[WORK ITEM] For the entries below, the result should be an exact transcription of the lines from the one with "found <-! kneighbors" up to and including the one with "idx_ValidTime : Z;", and only those.

[MATERIAL SUPPLIED]
:::
(** * PM2.5 forecast assessment: spatial matching, grid index codec,
      forecast cache, metrics and result persistence

    A shallow embedding of the evaluation engine of
    [pm25_forecast_assessment]:

    - [data_downloads/airnow.py]  : [find_nearby_monitors], and the adapter
                                    [airnow_data_download] with its hour files
    - [data_downloads/hrrr.py]    : [find_nearby_predictions]
    - [daydataclass.py]           : [Forecast], [GenericForecast],
                                    [HRRRForecast], [DailyData]; the day
                                    cache and the location cache
    - [metrics.py]                : [RMSE], [MeanExcessExposure], [IsSmokeDay]
    - [experiment.py]             : [Experiment.load_data],
                                    [evaluate_metrics], [save_results], [run]
    - [plotters.py]               : [confusion_matrix]
    - [make_latex_tables_confusion_matrix.py] : the matrices, precision
                                    and recall

    Conventions of the embedding.

    - A pandas [DataFrame] is the list of its rows, in row order.
    - A finite float64 is the rational it denotes (type [Q]); the
      not-a-number value that numpy produces for the mean of an empty
      selection is the constructor [NaN] of [np_float].  Rounding of
      float arithmetic and infinities are not represented.
    - A raised Python exception is the constructor [Raise] of [result].
    - The trigonometry is not part of the repository: [radians] (numpy)
      and the great-circle angle [haversine] (scikit-learn) are section
      variables.  The routines of scikit-learn validate their input:
      the distance matrix and the neighbour search both refuse a table
      without rows with [ValueError].
    - Candidates of the neighbour search at exactly the same distance
      are ranked in the order of the fitted table; the statements about
      the search hold for any way of breaking such ties.
    - Files are entries of a finite map from paths to contents. *)

From Stdlib Require Import ZArith QArith Qround Qabs List Lia Lqa.
From Stdlib Require Import Sorting.Sorted Permutation.
From stdpp Require Import base gmap strings list sorting pretty.
Import ListNotations.

Local Open Scope string_scope.
Local Open Scope list_scope.

(** ** Exceptions and results *)

Inductive exn : Type :=
| KeyError
| ValueError
| IndexError
| TypeError
| AttributeError
| FileNotFoundError.

Inductive result (A : Type) : Type :=
| Ok (a : A)
| Raise (e : exn).
Arguments Ok {A} a.
Arguments Raise {A} e.

Definition rbind {A B : Type} (r : result A) (k : A -> result B) : result B :=
  match r with
  | Ok a => k a
  | Raise e => Raise e
  end.

Notation "x <-! r ;; k" := (rbind r (fun x => k))
  (at level 100, r at next level, right associativity, only parsing).

Fixpoint mapM {A B : Type} (f : A -> result B) (l : list A) : result (list B) :=
  match l with
  | [] => Ok []
  | a :: rest =>
      b <-! f a ;;
      bs <-! mapM f rest ;;
      Ok (b :: bs)
  end.

(** ** Reading sets *)

(** One row of a reading table.  Station tables (AirNow) carry the
    station identifier [AQSID]; gridded tables have no such column and
    the field is unused there.  A stored concentration is a number:
    the AirNow adapter drops rows without one, and the pandas mean
    skips missing values. *)
Record Reading : Type := mkReading {
  AQSID : string;
  Latitude : Q;
  Longitude : Q;
  ValidTime : Z;
  PM25 : Q
}.

Definition DataFrame : Type := list Reading.

(** [mask.nonzero()[0]]: the positions of the true entries. *)
Fixpoint nonzero_from (i : nat) (mask : list bool) : list nat :=
  match mask with
  | [] => []
  | b :: rest =>
      if b then i :: nonzero_from (S i) rest else nonzero_from (S i) rest
  end.

Definition nonzero (mask : list bool) : list nat := nonzero_from 0 mask.

(** [df.iloc[inds]]: positional selection; a position past the end
    raises [IndexError]. *)
Definition iloc {A : Type} (df : list A) (inds : list nat) : result (list A) :=
  mapM (fun i => match nth_error df i with
                 | Some r => Ok r
                 | None => Raise IndexError
                 end) inds.

(** [df.drop_duplicates(subset="AQSID", keep="first")] *)
Fixpoint drop_duplicates_from (seen : list string) (df : DataFrame) : DataFrame :=
  match df with
  | [] => []
  | r :: rest =>
      if existsb (String.eqb (AQSID r)) seen
      then drop_duplicates_from seen rest
      else r :: drop_duplicates_from (AQSID r :: seen) rest
  end.

Definition drop_duplicates (df : DataFrame) : DataFrame :=
  drop_duplicates_from [] df.

(** [series.isin(values)] *)
Definition isin (values : list string) (s : string) : bool :=
  existsb (String.eqb s) values.

(** ** The neighbour search of scikit-learn, as the matchers use it *)

Definition LatLon : Type := (Q * Q)%type.

(** Candidates are ranked by distance; the position in the fitted table
    rides along. *)
Definition nearer (a b : Q * nat) : Prop := (fst a <= fst b)%Q.

(** The ranking of the candidates by distance.  Of two candidates at
    exactly the same distance the one that comes first in the fitted
    table is ranked first (a stable insertion sort): the search keeps
    a candidate only if it is strictly nearer than the farthest one
    kept so far, so a later candidate does not displace an earlier one
    that is equally near. *)
Fixpoint insert_by_distance (x : Q * nat) (l : list (Q * nat)) : list (Q * nat) :=
  match l with
  | [] => [x]
  | y :: rest =>
      if Qle_bool (fst x) (fst y) then x :: y :: rest
      else y :: insert_by_distance x rest
  end.

Definition rank_by_distance (l : list (Q * nat)) : list (Q * nat) :=
  fold_right insert_by_distance [] l.

(** Rational stand-ins for the trigonometry, used to run the matchers
    on concrete tables: degrees to radians with 355/113 for pi, and the
    angle between two points of one meridian (or of the equator), which
    is the difference of their latitudes (longitudes). *)
Definition deg_to_rad (x : Q) : Q := (x * (355 # 113) / 180)%Q.

Definition meridian_angle (a b : LatLon) : Q :=
  (Qabs (fst a - fst b) + Qabs (snd a - snd b))%Q.

Section Spatial.

(** [np.radians] and the great-circle angle between two points given
    in radians (the [haversine] metric of scikit-learn). *)
Variable radians : Q -> Q.
Variable haversine : LatLon -> LatLon -> Q.

(** [sklearn.metrics.pairwise.haversine_distances(X, Y)]: the matrix
    of the angles between the rows of [X] and the rows of [Y].  Both
    arrays are validated first, and an array of zero rows is refused
    with [ValueError]. *)
Definition haversine_distances (X Y : list LatLon) : result (list (list Q)) :=
  if (length X =? 0)%nat then Raise ValueError
  else if (length Y =? 0)%nat then Raise ValueError
  else Ok (map (fun x => map (haversine x) Y) X).

(** [NearestNeighbors(n_neighbors=k, metric="haversine").fit(X)
    .kneighbors([q])]: the [k] nearest rows of [X], nearest first, as
    (distances, positions).  The search refuses [k = 0], an empty
    table, and a [k] larger than the number of fitted rows. *)
Definition kneighbors (n_neighbors : nat) (X : list LatLon) (q : LatLon)
  : result (list Q * list nat) :=
  if (n_neighbors =? 0)%nat then Raise ValueError
  else if (length X =? 0)%nat then Raise ValueError
  else if (length X <? n_neighbors)%nat then Raise ValueError
  else
    let ranked :=
      firstn n_neighbors
        (rank_by_distance (combine (map (haversine q) X) (seq 0 (length X)))) in
    Ok (map fst ranked, map snd ranked).

Definition latlons_radians (df : DataFrame) : list LatLon :=
  map (fun r => (radians (Latitude r), radians (Longitude r))) df.

(** *** [hrrr.find_nearby_predictions] (radius mode) *)
Definition find_nearby_predictions
    (predictions : DataFrame) (coordinates : Q * Q) (max_distance : Q)
  : result DataFrame :=
  let pred_latlons := latlons_radians predictions in
  let coords := [(radians (fst coordinates), radians (snd coordinates))] in
  angles <-! haversine_distances coords pred_latlons ;;
  match angles with
  | [] => Raise IndexError
  | row0 :: _ =>
      let dists := map (fun a => 6371 * a)%Q row0 in
      let inds := nonzero (map (fun d => Qle_bool d max_distance) dists) in
      iloc predictions inds
  end.

(** *** [airnow.find_nearby_monitors] (nearest-K mode) *)
Definition find_nearby_monitors
    (aqs_readings : DataFrame) (coordinates : Q * Q)
    (max_distance : Q) (max_neighbors : nat)
  : result DataFrame :=
  let aqs := drop_duplicates aqs_readings in
  let monitor_latlons := latlons_radians aqs in
  let coords := (radians (fst coordinates), radians (snd coordinates)) in
  found <-! kneighbors max_neighbors monitor_latlons coords ;;
  let distances := fst found in
  let indices := snd found in
  let good_inds :=
    map snd
      (List.filter (fun di => Qle_bool (fst di * 6371) max_distance)
         (combine distances indices)) in
  ids <-! iloc (map AQSID aqs) good_inds ;;
  Ok (List.filter (fun r => isin ids (AQSID r)) aqs_readings).

(** The distance in kilometres from the target to the point of a
    row: the great-circle angle scaled by the Earth radius 6371. *)
Definition km_to (coordinates : Q * Q) (r : Reading) : Q :=
  (6371 * haversine (radians (fst coordinates), radians (snd coordinates))
                    (radians (Latitude r), radians (Longitude r)))%Q.

Definition within (coordinates : Q * Q) (max_distance : Q) (r : Reading) : bool :=
  Qle_bool (km_to coordinates r) max_distance.

End Spatial.

(** A target on the meridian 100 W and two monitors on the same
    meridian: [far_monitor] 0.3 degrees (about 33 km) and
    [near_monitor] 0.1 degrees (about 11 km) to the north. *)
Definition target_point : Q * Q := (40, -100)%Q.

Definition far_monitor (hour : Z) (pm : Q) : Reading :=
  mkReading "far" (403 # 10) (-100) hour pm.

Definition near_monitor (hour : Z) (pm : Q) : Reading :=
  mkReading "near" (401 # 10) (-100) hour pm.

Definition two_monitors : DataFrame :=
  [ far_monitor 13 20; near_monitor 13 8; far_monitor 14 22 ].

(** ** Grid index codec ([HRRRForecast]) *)

(** A row of an encoded table: the coordinate pair is replaced by its
    position in the index file. *)
Record IdxReading : Type := mkIdxReading {
  LatLonIdx : nat;
  idx_ValidTime : Z;
  idx_PM25 : Q
}.

(** Rounding to the nearest integer, ties to even: the rounding of the
    [.6f] format applied to the scaled value. *)
Definition round_half_even (q : Q) : Z :=
  let f := Qfloor q in
  match (q - inject_Z f ?= 1 # 2)%Q with
  | Lt => f
  | Gt => (f + 1)%Z
  | Eq => if Z.even f then f else (f + 1)%Z
  end.

(** [float(f"{x:.6f}")] *)
Definition round6 (q : Q) : Q :=
  Qmake (round_half_even (q * 1000000)) 1000000.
:::
[YOUR RESPONSE]
  found <-! kneighbors max_neighbors monitor_latlons coords ;;
  let distances := fst found in
  let indices := snd found in
  let good_inds :=
    map snd
      (List.filter (fun di => Qle_bool (fst di * 6371) max_distance)
         (combine distances indices)) in
  ids <-! iloc (map AQSID aqs) good_inds ;;
  Ok (List.filter (fun r => isin ids (AQSID r)) aqs_readings).

(** The distance in kilometres from the target to the point of a
    row: the great-circle angle scaled by the Earth radius 6371. *)
Definition km_to (coordinates : Q * Q) (r : Reading) : Q :=
  (6371 * haversine (radians (fst coordinates), radians (snd coordinates))
                    (radians (Latitude r), radians (Longitude r)))%Q.

Definition within (coordinates : Q * Q) (max_distance : Q) (r : Reading) : bool :=
  Qle_bool (km_to coordinates r) max_distance.

End Spatial.

(** A target on the meridian 100 W and two monitors on the same
    meridian: [far_monitor] 0.3 degrees (about 33 km) and
    [near_monitor] 0.1 degrees (about 11 km) to the north. *)
Definition target_point : Q * Q := (40, -100)%Q.

Definition far_monitor (hour : Z) (pm : Q) : Reading :=
  mkReading "far" (403 # 10) (-100) hour pm.

Definition near_monitor (hour : Z) (pm : Q) : Reading :=
  mkReading "near" (401 # 10) (-100) hour pm.

Definition two_monitors : DataFrame :=
  [ far_monitor 13 20; near_monitor 13 8; far_monitor 14 22 ].

(** ** Grid index codec ([HRRRForecast]) *)

(** A row of an encoded table: the coordinate pair is replaced by its
    position in the index file. *)
Record IdxReading : Type := mkIdxReading {
  LatLonIdx : nat;
  idx_ValidTime : Z;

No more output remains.